Die Bundesregierung läßt sich immer von dem leiten, was gut ist und was machbar ist.
({0})
Deshalb hat sich der Bundesbauminister für die Staffelmiete entschieden, so wie sie im Gesetzentwurf ausgedruckt ist.
Eine Zusatzfrage, Herr Kollege Neumann.
Herr Staatssekretär, da Sie gesagt haben, daß sich die Bundesregierung immer von dem leiten lasse, was gut ist: Halten Sie es für denkbar, daß sich auch der Vermieter nur von dem leiten läßt, was gut ist, und dem Mietsuchenden nur Staffelmietverträge anbietet, so daß eine wirkliche Vertragsfreiheit oder Wahlfreiheit für den Mieter nicht mehr gegeben ist?
Die Bundesregierung geht von der Wertneutralität des Begriffs „Vermieter" und „Mieter" aus.
({0})
Sie sieht insbesondere, daß die meisten Mietverhältnisse nach Treu und Glauben im Einvernehmen zwischen Vermieter und Mieter zustande gekommen sind.
({1})
Wir sollten nicht immer mit Blick auf einige Auswüchse, die auch die Bundesregierung bedauert, die Diskussion eröffnen.
Keine weiteren Zusatzfragen zur Frage 34.
Ich rufe die Frage 35 des Herrn Abgeordneten Müntefering auf:
Trifft es zu, daß der Bundesbauminister in seinem Ministerium eine mittelfristige wohnungspolitische Neukonzentration in Auftrag gegeben hat, die voraussichtlich erst 1984 fertig sein wird, und will der Bundesbauminister bis dahin primär als Wirtschaftsminister unter dem spezifischen Aspekt seines Ministeriums wirken?
Herr Kollege Müntefering, der Bundesminister für Raumordnung, Bauwesen und Städtebau verfügt selbstverständlich über eine wohnungsbaupolitische Konzeption, wie Sie selbst genau wissen.
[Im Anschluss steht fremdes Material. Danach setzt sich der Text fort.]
(** Each table of the loop over functions depends only on that table. *)
Lemma stat_vars_loop_read fs s :
  state_var_read_function_map (foldl stat_vars_function s fs) =
  foldl (λ d kv, dict_append kv.1 kv.2 d) (state_var_read_function_map s) (read_pairs fs).
Proof.
  revert s. induction fs as [|f fs IH]; intros s; [done|].
  unfold read_pairs; cbn [foldl flat_map]; fold (read_pairs fs).
  rewrite foldl_app, IH. f_equal. unfold stat_vars_function.
  destruct (Function.is_ctor f); simpl; [done|]. by rewrite foldl_fmap.
Qed.

Lemma stat_vars_loop_write fs s :
  state_var_write_function_map (foldl stat_vars_function s fs) =
  foldl (λ d kv, dict_append kv.1 kv.2 d) (state_var_write_function_map s) (write_pairs fs).
Proof.
  revert s. induction fs as [|f fs IH]; intros s; [done|].
  unfold write_pairs; cbn [foldl flat_map]; fold (write_pairs fs).
  rewrite foldl_app, IH. f_equal. unfold stat_vars_function.
  destruct (Function.is_ctor f), (Function.can_send_eth f); simpl;
    rewrite ?foldl_fmap, ?foldl_skip; done.
Qed.

Lemma stat_vars_loop_declare fs s :
  state_var_declare_function_map (foldl stat_vars_function s fs) =
  foldl (λ m kv, <[kv.1 := kv.2]> m) (state_var_declare_function_map s) (ctor_decls fs).
Proof.
  revert s. induction fs as [|f fs IH]; intros s; [done|].
  unfold ctor_decls; cbn [foldl flat_map]; fold (ctor_decls fs).
  rewrite foldl_app, IH. f_equal. unfold stat_vars_function.
  destruct (Function.is_ctor f); simpl; [|done].
  rewrite foldl_flat_map. apply foldl_ext. intros m n. by rewrite foldl_fmap.
Qed.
In wesentlichen Punkten hat sie sich bereits in wichtigen wohnungsbaupolitischen Entscheidungen niedergeschlagen. Ich nenne die Verbesserung der steuerlichen Rahmenbedingungen für den Bau selbstgenutzten Wohneigentums, die Erhöhung der Effizienz des sozialen Wohnungsbaus, die Aufstockung der Mittel für die Städtebauförderung sowie die Änderungen der mietrechtlichen Rahmenbedingungen, die jetzt in der Diskussion sind. Der Bundesminister für Raumordnung, Bauwesen und Städtebau beabsichtigt, im Rahmen der wohnungspolitischen Forschung breitere Grundlagen für die Fortentwicklung der Wohnungsbaupolitik zu schaffen.
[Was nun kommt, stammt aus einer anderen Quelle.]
(* ===== verification/Debug.v ===== *)
(** * [debug_stat_var_info]: the printed tables (lines 129-153 of [contract_analyze.py])

    The method prints the three state-variable tables of a [ContractInfo]
    object and changes nothing; its model is the list of lines it prints,
    the trace of a writer.  Python dicts iterate in insertion order, which
    the [gmap]s of [ContractInfo] do not record, so the iteration order of
    each table is an argument, constrained by [dict_order] to list every
    key of the table once; the theorems hold for every such order, the
    insertion order included.

    A declaration entry prints its header and then the line of the one
    branch whose key it has: ["exp"] for the [{"type", "exp"}] shape,
    ["fun"] for the [{"fun", "expr", "full_expr"}] shape, so exactly two
    lines ([debug_stat_var_info_lines]). *)

From Stdlib Require Import Ascii.
From S2P Require Import Prelude Slither ContractInfo Analyze.

(** ["\t"] *)
Definition tab : string := String "009"%char EmptyString.

(** [ks] lists the keys of [d] once each: a possible iteration order. *)
Definition dict_order `{Countable K} {V} (d : gmap K V) (ks : list K) : Prop :=
  NoDup ks ∧ ∀ k, k ∈ ks ↔ is_Some (d !! k).

(** The lines printed for one declaration (lines 133-139). *)
Definition decl_lines (var : string) (di : DeclInfo) : list string :=
  (tab +:+ "定义变量" +:+ var) ::
  (match di with DeclStub _ exp => [tab +:+ tab +:+ exp] | DeclCtor _ _ _ => [] end) ++
  (match di with DeclCtor _ _ full_expr => [tab +:+ tab +:+ full_expr] | DeclStub _ _ => [] end).

(** The lines printed for one read or write entry (lines 144-146 and
    151-153): a header, then one line per function of the list. *)
Definition access_lines (header var : string) (fs : list Function.t) : list string :=
  (header +:+ var) :: ((λ f, tab +:+ Function.name f) <$> fs).

(** [debug_stat_var_info()] with the iteration orders [dk], [rk], [wk]
    of the declaration, read and write tables (lines 129-153). *)
Definition debug_stat_var_info (dk rk wk : list string) (s : ContractInfo) : list string :=
  ["===全局变量定义信息："] ++
  flat_map (λ var, from_option (decl_lines var) [] (state_var_declare_function_map s !! var)) dk ++
  ["===全局变量读信息："] ++
  flat_map (λ var, from_option (access_lines "读变量" var) [] (state_var_read_function_map s !! var)) rk ++
  ["===全局变量写信息："] ++
  flat_map (λ var, from_option (access_lines "写变量" var) [] (state_var_write_function_map s !! var)) wk.

(** ** Counting the printed lines *)

Lemma length_flat_map {A B} (h : A → list B) (l : list A) :
  length (flat_map h l) = sum_list_with (λ a, length (h a)) l.
Proof. induction l as [|a l IH]; [done|]. simpl. by rewrite length_app, IH. Qed.

Section Order.
Context `{Countable K} {V : Type}.

(** A valid iteration order is a permutation of the map's keys. *)
Lemma dict_order_perm (d : gmap K V) ks : dict_order d ks → ks ≡ₚ (map_to_list d).*1.
Proof.
  intros [Hnd Hks]. apply NoDup_Permutation; [done|apply NoDup_fst_map_to_list|].
  intros k. rewrite Hks, list_elem_of_fmap. split.
  - intros [v Hv]. exists (k, v). split; [done|]. by apply elem_of_map_to_list.
  - intros ([k' v] & -> & Hin). exists v. by apply elem_of_map_to_list.
Qed.

Lemma dict_order_iff (d : gmap K V) ks : dict_order d ks ↔ NoDup ks ∧ ks ≡ₚ (map_to_list d).*1.
Proof.
  split; [intros Ho; split; [apply Ho|by apply dict_order_perm]|].
  intros [Hnd Hp]. split; [done|]. intros k. rewrite Hp, list_elem_of_fmap. split.
  - intros ([k' v] & -> & Hin). exists v. by apply elem_of_map_to_list.
  - intros [v Hv]. exists (k, v). split; [done|]. by apply elem_of_map_to_list.
Qed.

(** A sum over the keys in any valid order is a sum over the entries. *)
Lemma dict_order_sum (d : gmap K V) ks (g : K → option V → nat) :
  dict_order d ks →
  sum_list_with (λ k, g k (d !! k)) ks = sum_list_with (λ kv, g kv.1 (Some kv.2)) (map_to_list d).
Proof.
  intros Ho. rewrite (dict_order_perm d ks Ho).
  assert (∀ kv, kv ∈ map_to_list d → d !! kv.1 = Some kv.2) as Hin.
  { intros [k v]. apply elem_of_map_to_list. }
  induction (map_to_list d) as [|kv l IH]; [done|]. rewrite fmap_cons. cbn [sum_list_with].
  rewrite (Hin kv) by by left. rewrite IH; [done|]. intros kv' Hkv'. apply Hin. by right.
Qed.
End Order.

Lemma length_decl_lines var di : length (decl_lines var di) = 2.
Proof. by destruct di. Qed.

Lemma sum_list_with_const {A} (n : nat) (l : list A) : sum_list_with (λ _, n) l = n * length l.
Proof. induction l as [|a l IH]; simpl; lia. Qed.

Lemma sum_list_with_ext {A} (f g : A → nat) (l : list A) :
  (∀ a, f a = g a) → sum_list_with f l = sum_list_with g l.
Proof. intros Hfg. induction l as [|a l IH]; simpl; [done|]. by rewrite Hfg, IH. Qed.

Lemma length_access_lines header var fs : length (access_lines header var fs) = S (length fs).
Proof. unfold access_lines. by rewrite length_cons, length_fmap. Qed.

(** C38: whatever order the three dicts iterate in, [debug_stat_var_info]
    prints three headers, exactly two lines per declared variable (its
    name and the one detail its shape has), and for every read or write
    entry one line for the variable and one per function listed. *)
Theorem debug_stat_var_info_lines s dk rk wk :
  dict_order (state_var_declare_function_map s) dk →
  dict_order (state_var_read_function_map s) rk →
  dict_order (state_var_write_function_map s) wk →
  length (debug_stat_var_info dk rk wk s) =
    3 + 2 * size (state_var_declare_function_map s)
      + sum_list_with (λ kl, S (length kl.2)) (map_to_list (state_var_read_function_map s))
      + sum_list_with (λ kl, S (length kl.2)) (map_to_list (state_var_write_function_map s)).
Proof.
  intros Hd Hr Hw. unfold debug_stat_var_info. rewrite !length_app, !length_flat_map.
  rewrite (dict_order_sum _ _ (λ k o, length (from_option (decl_lines k) [] o)) Hd).
  rewrite (dict_order_sum _ _ (λ k o, length (from_option (access_lines "读变量" k) [] o)) Hr).
  rewrite (dict_order_sum _ _ (λ k o, length (from_option (access_lines "写变量" k) [] o)) Hw).
  rewrite (sum_list_with_ext _ (λ _, 2)) by (intros [k di]; apply length_decl_lines).
  rewrite sum_list_with_const, length_map_to_list.
  rewrite !(sum_list_with_ext (λ kv : string * list Function.t, length (from_option _ [] (Some kv.2)))
              (λ kl, S (length kl.2))) by (intros [k fs]; apply length_access_lines).
  simpl. lia.
Qed.

(** ** The scenario of the spec

    Insertion order: [X] and [owner] enter the declaration table in
    declaration order (line 43); [A] reads [X] then [owner]; only [A]
    writes and can send ether. *)
Example scenario_debug :
  debug_stat_var_info ["X"; "owner"] ["X"; "owner"] ["X"] (__init__ Scenario.contract) =
  ["===全局变量定义信息：";
   tab +:+ "定义变量X"; tab +:+ tab +:+ "uint256 X";
   tab +:+ "定义变量owner"; tab +:+ tab +:+ "address owner = msg.sender";
   "===全局变量读信息：";
   "读变量X"; tab +:+ "A"; tab +:+ "B";
   "读变量owner"; tab +:+ "A";
   "===全局变量写信息：";
   "写变量X"; tab +:+ "A"].
Proof. vm_compute. reflexivity. Qed.

(** Decide [dict_order] on concrete tables by computation. *)
Ltac solve_dict_order := apply dict_order_iff, (bool_decide_unpack _); vm_compute; reflexivity.

Lemma debug_stat_var_info_lines_witness :
  length (debug_stat_var_info ["X"; "owner"] ["X"; "owner"] ["X"] (__init__ Scenario.contract)) =
    3 + 2 * size (state_var_declare_function_map (__init__ Scenario.contract))
      + sum_list_with (λ kl, S (length kl.2)) (map_to_list (state_var_read_function_map (__init__ Scenario.contract)))
      + sum_list_with (λ kl, S (length kl.2)) (map_to_list (state_var_write_function_map (__init__ Scenario.contract))).
Proof. apply debug_stat_var_info_lines; solve_dict_order. Defined.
Den zweiten Teil Ihrer Anfrage beantworte ich mit Nein. Dabei füge ich hinzu, daß es selbstverständlich ist, daß der Bundesminister für Raumordnung, Bauwesen und Städtebau den wirtschafts-
und arbeitsmarktpolitischen Aspekten seiner Entscheidungen hohe Priorität beimißt.
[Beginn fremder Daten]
(** ** The message-passing interface *)

Class MessagePassing (L : Type) := {
  (** the width of every message *)
  mp_channels : L → nat;
  (** [message(x_i, x_j, edge_attr)] *)
  mp_message : L → vec → vec → option vec → vec;
  (** whether [message] accepts the widths of its arguments: [x_i] is
      gathered from the rows of [x], [edge_attr] the attribute rows;
      torch raises [RuntimeError] otherwise, even when there is no edge *)
  mp_accepts : L → mat → option mat → bool;
  (** the check reads the attribute rows in any order *)
  mp_accepts_perm l x ea ea' : ea ≡ₚ ea' → mp_accepts l x (Some ea) = mp_accepts l x (Some ea') }.

Section Propagate.
Context `{MessagePassing L}.

  (** The attribute of each edge, [None] when [edge_attr is None]. *)
Definition edge_attrs (edge_index : list (nat * nat)) (edge_attr : option mat) : list (option vec) :=
    match edge_attr with
    | None => replicate (length edge_index) None
    | Some ea => Some <$> ea
    end.

(** [x.index_select] of both endpoints: an index out of range raises
    [IndexError]. *)
Definition indices_ok (n : nat) (edge_index : list (nat * nat)) : bool :=
  bool_decide (Forall (λ e, e.1 < n ∧ e.2 < n) edge_index).

(** [torch.cat([x_i, edge_attr], dim=-1)] needs one attribute row per
    edge; otherwise it raises [RuntimeError]. *)
Definition attr_rows_ok (edge_index : list (nat * nat)) (edge_attr : option mat) : bool :=
  match edge_attr with None => true | Some ea => Nat.eqb (length ea) (length edge_index) end.

  (** [(i, message(x_i, x_j, attr))] for every edge [(j, i)]. *)
Definition edge_messages (l : L) (x : mat) (edge_index : list (nat * nat)) (edge_attr : option mat)
      : list (nat * vec) :=
    zip_with (λ e a, (e.2, mp_message l (x !!! e.2) (x !!! e.1) a)) edge_index (edge_attrs edge_index edge_attr).

Definition propagate (l : L) (x : mat) (edge_index : list (nat * nat)) (edge_attr : option mat)
      : res mat :=
  if indices_ok (length x) edge_index then
    if attr_rows_ok edge_index edge_attr && mp_accepts l x edge_attr
    then inr (scatter_add (zeros (length x) (mp_channels l)) (edge_messages l x edge_index edge_attr))
    else raise RuntimeError
  else raise IndexError.

(** [propagate] on a pair [(x_src, x_dst)] with [size=None]: [x_j] is
    read from [x_src], [x_i] from [x_dst], the output has one row per row
    of [x_dst], and each endpoint is checked against its own tensor. *)
Definition propagate_pair (l : L) (xs xd : mat) (edge_index : list (nat * nat)) (edge_attr : option mat)
      : res mat :=
  if bool_decide (Forall (λ e, e.1 < length xs ∧ e.2 < length xd) edge_index) then
    if attr_rows_ok edge_index edge_attr && mp_accepts l xd edge_attr
    then inr (scatter_add (zeros (length xd) (mp_channels l))
                (zip_with (λ e a, (e.2, mp_message l (xd !!! e.2) (xs !!! e.1) a))
                   edge_index (edge_attrs edge_index edge_attr)))
    else raise RuntimeError
  else raise IndexError.

(** A single tensor [x] is the pair [(x, x)]. *)
Lemma propagate_pair_diag l x ei ea : propagate_pair l x x ei ea = propagate l x ei ea.
Proof. reflexivity. Qed.

Lemma propagate_inr l x ei ea out :
  propagate l x ei ea = inr out →
  indices_ok (length x) ei = true ∧ attr_rows_ok ei ea = true ∧ mp_accepts l x ea = true ∧
  out = scatter_add (zeros (length x) (mp_channels l)) (edge_messages l x ei ea).
Proof.
  unfold propagate. by destruct (indices_ok _ _), (attr_rows_ok _ _), (mp_accepts _ _ _); intros [= <-].
Qed.

Lemma propagate_length l x ei ea out :
  propagate l x ei ea = inr out → length out = length x.
Proof.
  intros (_ & _ & _ & ->)%propagate_inr.
  rewrite length_scatter_add. unfold zeros. by rewrite length_replicate.
Qed.

Lemma propagate_row l x ei ea out i :
  propagate l x ei ea = inr out → i < length x →
  out !! i = Some (foldl vadd (zeros_vec (mp_channels l))
                     (snd <$> filter (λ im, im.1 = i) (edge_messages l x ei ea))).
Proof.
  intros (_ & _ & _ & ->)%propagate_inr Hi.
  rewrite lookup_scatter_add. unfold zeros. by rewrite lookup_replicate_2.
Qed.
Lemma propagate_no_edges l x :
  mp_accepts l x None = true → propagate l x [] None = inr (zeros (length x) (mp_channels l)).
Proof. intros Hc. unfold propagate, indices_ok. rewrite bool_decide_true by constructor. simpl. by rewrite Hc. Qed.
End Propagate.

(** ** [torch.nn.BatchNorm1d] on an [N x C] input

    Training mode normalises each channel with the batch mean and the
    biased batch variance and updates the running statistics with
    [momentum] (the running variance takes the unbiased estimate);
    torch refuses a batch of one row ("Expected more than 1 value per
    channel when training").  Evaluation mode uses the running
    statistics and changes nothing.  An input without rows is returned
    as is, statistics untouched; rows of a width other than the number
    of features raise [RuntimeError]. *)
Record BatchNorm1d := mkBN {
  bn_weight : vec; bn_bias : vec;
  running_mean : vec; running_var : vec;
  bn_eps : R; bn_momentum : R; bn_training : bool }.

Definition column (x : mat) (c : nat) : vec := (λ row, row !!! c) <$> x.
Definition vsum (v : vec) : num := foldl nadd nzero v.
Definition nat_num (n : nat) : num := Fin (INR n).
Definition mean (v : vec) : num := ndiv (vsum v) (nat_num (length v)).
Definition sq_dev (v : vec) : vec := (λ a, nmul (nsub a (mean v)) (nsub a (mean v))) <$> v.
Definition var_biased (v : vec) : num := ndiv (vsum (sq_dev v)) (nat_num (length v)).
Definition var_unbiased (v : vec) : num := ndiv (vsum (sq_dev v)) (nat_num (length v - 1)).

(** [(a - mu) / sqrt(var + eps) * gamma + beta] *)
Definition bn_affine (eps : R) (mu var gamma beta a : num) : num :=
  nadd (nmul (ndiv (nsub a mu) (nsqrt (nadd var (Fin eps)))) gamma) beta.

(** Normalise every row with per-channel statistics. *)
Definition bn_apply (b : BatchNorm1d) (mus vars : vec) (x : mat) : mat :=
  (λ row, imap (λ c a, bn_affine (bn_eps b) (mus !!! c) (vars !!! c)
                         (bn_weight b !!! c) (bn_bias b !!! c) a) row) <$> x.

Definition ema (m : R) (old new : num) : num := nadd (nmul (Fin (1 - m)%R) old) (nmul (Fin m) new).

Definition bn_forward (b : BatchNorm1d) (x : mat) : res (mat * BatchNorm1d) :=
  let C := length (bn_weight b) in
  if bn_training b && bool_decide (length x = 1) then raise ValueError
  else if bool_decide (x = []) then inr ([], b)
  else if negb (bool_decide (Forall (λ r, length r = C) x)) then raise RuntimeError
  else if bn_training b then
      let mus := (λ c, mean (column x c)) <$> seq 0 C in
      let vars := (λ c, var_biased (column x c)) <$> seq 0 C in
      let uvars := (λ c, var_unbiased (column x c)) <$> seq 0 C in
      inr (bn_apply b mus vars x,
            mkBN (bn_weight b) (bn_bias b)
              (zip_with (ema (bn_momentum b)) (running_mean b) mus)
              (zip_with (ema (bn_momentum b)) (running_var b) uvars)
              (bn_eps b) (bn_momentum b) (bn_training b))
  else inr (bn_apply b (running_mean b) (running_var b) x, b).

(** What [bn_forward] may return: the input normalised by some
    statistics, and the module with new running statistics at most. *)
Lemma bn_forward_inr b x y b' :
  bn_forward b x = inr (y, b') →
  (∃ mus vars, y = bn_apply b mus vars x) ∧
  (b' = b ∨ bn_training b = true ∧ ∃ rm rv,
     b' = mkBN (bn_weight b) (bn_bias b) rm rv (bn_eps b) (bn_momentum b) (bn_training b) ∧
     length rm = min (length (running_mean b)) (length (bn_weight b)) ∧
     length rv = min (length (running_var b)) (length (bn_weight b))).
Proof.
  unfold bn_forward. destruct (bn_training b) eqn:Et; cbn [andb];
    [case_bool_decide; [done|]|]; (case_bool_decide as Hx; [subst x; intros [= <- <-]; split; [by exists [], []|by left]|]);
    (destruct (negb _); [done|]); [|intros [= <- <-]; split; [by do 2 eexists|by left]].
  intros [= <- <-]. split; [by do 2 eexists|right]. split; [done|]. do 2 eexists. split; [reflexivity|].
  by rewrite !length_zip_with, !length_fmap, !length_seq.
Qed.

Lemma length_bn_forward b x y b' : bn_forward b x = inr (y, b') → length y = length x.
Proof. intros [(mus & vars & ->) _]%bn_forward_inr. unfold bn_apply. by rewrite length_fmap. Qed.

Lemma bn_forward_eval_inr b x y b' :
  bn_training b = false → bn_forward b x = inr (y, b') →
  y = bn_apply b (running_mean b) (running_var b) x ∧ b' = b.
Proof.
  intros Ht. unfold bn_forward. rewrite Ht. cbn [andb].
  case_bool_decide; [subst x; by intros [= <- <-]|]. destruct (negb _); [done|]. by intros [= <- <-].
Qed.

Lemma bn_apply_width b mus vars x c :
  Forall (λ r, length r = c) x → Forall (λ r, length r = c) (bn_apply b mus vars x).
Proof.
  intros Hx. apply Forall_fmap. eapply Forall_impl; [exact Hx|]. intros r Hr. simpl. by rewrite length_imap.
Qed.

(** In evaluation mode, on rows of the right width. *)
Lemma bn_forward_eval b x :
  bn_training b = false → Forall (λ r, length r = length (bn_weight b)) x →
  bn_forward b x = inr (bn_apply b (running_mean b) (running_var b) x, b).
Proof.
  intros Ht Hx. unfold bn_forward. rewrite Ht. cbn [andb].
  case_bool_decide as H0; [by subst|]. rewrite bool_decide_true by done. done.
Qed.

(** ** Reordering the edges *)

Section PropagatePerm.
Context `{MessagePassing L}.

Lemma edge_messages_fmap l x ei ea :
    edge_messages l x ei ea =
    (λ p, (p.1.2, mp_message l (x !!! p.1.2) (x !!! p.1.1) p.2)) <$> zip ei (edge_attrs ei ea).
  Proof.
    unfold edge_messages. generalize (edge_attrs ei ea). induction ei as [|e ei IH]; intros [|a as']; simpl; [done..|].
    by rewrite IH.
  Qed.

Lemma propagate_perm_gen l x ei ea ei' ea' :
  zip ei (edge_attrs ei ea) ≡ₚ zip ei' (edge_attrs ei' ea') →
  indices_ok (length x) ei = indices_ok (length x) ei' →
  attr_rows_ok ei ea = attr_rows_ok ei' ea' → mp_accepts l x ea = mp_accepts l x ea' →
  propagate l x ei ea = propagate l x ei' ea'.
Proof.
    intros Hp Hi Ha Hc. unfold propagate. rewrite Hi, Ha, Hc.
    destruct (indices_ok _ ei'), (attr_rows_ok ei' ea'), (mp_accepts l x ea'); [|done..].
    f_equal. apply list_eq. intros i. rewrite !lookup_scatter_add.
    destruct (zeros _ _ !! i); [|done]. simpl. f_equal. apply foldl_vadd_perm.
    rewrite !edge_messages_fmap. by rewrite Hp.
  Qed.
End PropagatePerm.

Section PropagatePermCases.
Context `{MessagePassing L}.

Lemma zip_replicate_None {A B} (l : list A) :
    zip l (replicate (length l) (@None B)) = (λ e, (e, None)) <$> l.
  Proof. induction l as [|e l IH]; [done|]. simpl. by rewrite IH. Qed.

Lemma zip_fmap_Some {A B} (l : list A) (k : list B) :
    zip l (Some <$> k) = (λ p, (p.1, Some p.2)) <$> zip l k.
  Proof. revert k. induction l as [|e l IH]; intros [|a k]; [done..|]. simpl. by rewrite IH. Qed.

Lemma indices_ok_perm n (ei ei' : list (nat * nat)) :
  ei ≡ₚ ei' → indices_ok n ei = indices_ok n ei'.
Proof. intros Hp. apply bool_decide_ext. by rewrite Hp. Qed.

  (** Reordering the columns of [edge_index] does not change the result. *)
Lemma propagate_perm l x ei ei' : ei ≡ₚ ei' → propagate l x ei None = propagate l x ei' None.
  Proof.
    intros Hp. apply propagate_perm_gen.
    - unfold edge_attrs. rewrite !zip_replicate_None. by rewrite Hp.
    - by apply indices_ok_perm.
    - done.
    - done.
  Qed.

  (** Reordering the edges together with the rows of [edge_attr] does not
      change the result. *)
Lemma propagate_perm_attr l x ei ea ei' ea' :
    length ea = length ei → length ea' = length ei' → zip ei ea ≡ₚ zip ei' ea' →
    propagate l x ei (Some ea) = propagate l x ei' (Some ea').
  Proof.
    intros Hl Hl' Hp.
    assert (ei ≡ₚ ei') as Hei.
    { rewrite <-(fst_zip ei ea), <-(fst_zip ei' ea') by lia. by rewrite Hp. }
    apply propagate_perm_gen.
    - unfold edge_attrs. rewrite !zip_fmap_Some. by rewrite Hp.
    - by apply indices_ok_perm.
    - simpl. by rewrite Hl, Hl', (Permutation_length Hei).
    - apply mp_accepts_perm. rewrite <-(snd_zip ei ea), <-(snd_zip ei' ea') by lia. by rewrite Hp.
  Qed.
End PropagatePermCases.

(** ** Finite vectors *)

Notation vfin P v := (Forall (fin_with P) v).

Lemma vadd_fin_with (P Q S : R → Prop) u v :
  vfin P u → vfin Q v → (∀ x y, P x → Q y → S (x + y)%R) → vfin S (vadd u v).
Proof. intros Hu Hv H. apply (Forall_zip_with _ _ _ _ _ _ Hu Hv). eauto using nadd_fin_with. Qed.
Eine Zusatzfrage, Herr Kollege Müntefering.
Bedeutet die Aussage des Bundesbauministers, daß er sich primär als Wirtschaftsminister unter dem spezifischen Aspekt seines Ministeriums versteht, daß Sie den Wohnungsbau anregen wollen, egal wo, für wen, zu welchen Bedingungen und mit welcher sozialen Wirkung dies vonstatten geht?
Herr Kollege Müntefering, der Bundesbauminister steht in der Kontinuität des Bundeskabinetts. Das Bundeskabinett hat - und darauf sollten Sie im Grunde selbst stolz sein - den arbeitsmarktpolitischen und wirtschaftspolitischen Aspekten den Vorrang eingeräumt.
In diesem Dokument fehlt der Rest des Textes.